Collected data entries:
%%

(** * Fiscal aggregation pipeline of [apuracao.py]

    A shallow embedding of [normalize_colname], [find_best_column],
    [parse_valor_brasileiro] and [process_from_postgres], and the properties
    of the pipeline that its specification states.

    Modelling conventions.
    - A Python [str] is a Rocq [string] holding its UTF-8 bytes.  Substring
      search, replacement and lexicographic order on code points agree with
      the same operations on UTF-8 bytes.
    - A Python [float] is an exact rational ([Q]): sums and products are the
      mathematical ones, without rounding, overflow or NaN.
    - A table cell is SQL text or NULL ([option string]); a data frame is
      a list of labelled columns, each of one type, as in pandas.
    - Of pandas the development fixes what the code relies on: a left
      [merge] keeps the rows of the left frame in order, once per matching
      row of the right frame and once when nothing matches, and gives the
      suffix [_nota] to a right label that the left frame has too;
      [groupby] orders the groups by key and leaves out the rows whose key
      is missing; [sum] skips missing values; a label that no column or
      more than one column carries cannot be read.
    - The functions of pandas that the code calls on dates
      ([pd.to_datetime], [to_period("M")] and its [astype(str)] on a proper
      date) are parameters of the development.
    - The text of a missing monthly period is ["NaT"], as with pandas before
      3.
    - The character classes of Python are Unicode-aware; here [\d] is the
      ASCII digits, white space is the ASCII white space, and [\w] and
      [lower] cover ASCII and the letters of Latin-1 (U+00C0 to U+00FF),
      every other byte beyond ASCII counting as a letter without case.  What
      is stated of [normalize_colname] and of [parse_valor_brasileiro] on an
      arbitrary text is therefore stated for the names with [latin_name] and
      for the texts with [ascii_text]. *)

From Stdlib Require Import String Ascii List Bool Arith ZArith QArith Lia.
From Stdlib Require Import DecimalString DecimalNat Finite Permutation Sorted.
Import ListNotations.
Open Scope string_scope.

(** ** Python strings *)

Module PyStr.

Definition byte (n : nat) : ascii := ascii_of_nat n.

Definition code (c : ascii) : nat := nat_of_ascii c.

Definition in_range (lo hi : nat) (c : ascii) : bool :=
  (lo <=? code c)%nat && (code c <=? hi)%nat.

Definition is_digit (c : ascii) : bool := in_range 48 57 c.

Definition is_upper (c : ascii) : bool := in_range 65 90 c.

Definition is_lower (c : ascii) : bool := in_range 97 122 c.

%%

Work request: Look through the records for the string "frame". Copy every line that has it.

Task solution:
    - A table cell is SQL text or NULL ([option string]); a data frame is
      [merge] keeps the rows of the left frame in order, once per matching
      row of the right frame and once when nothing matches, and gives the
      suffix [_nota] to a right label that the left frame has too;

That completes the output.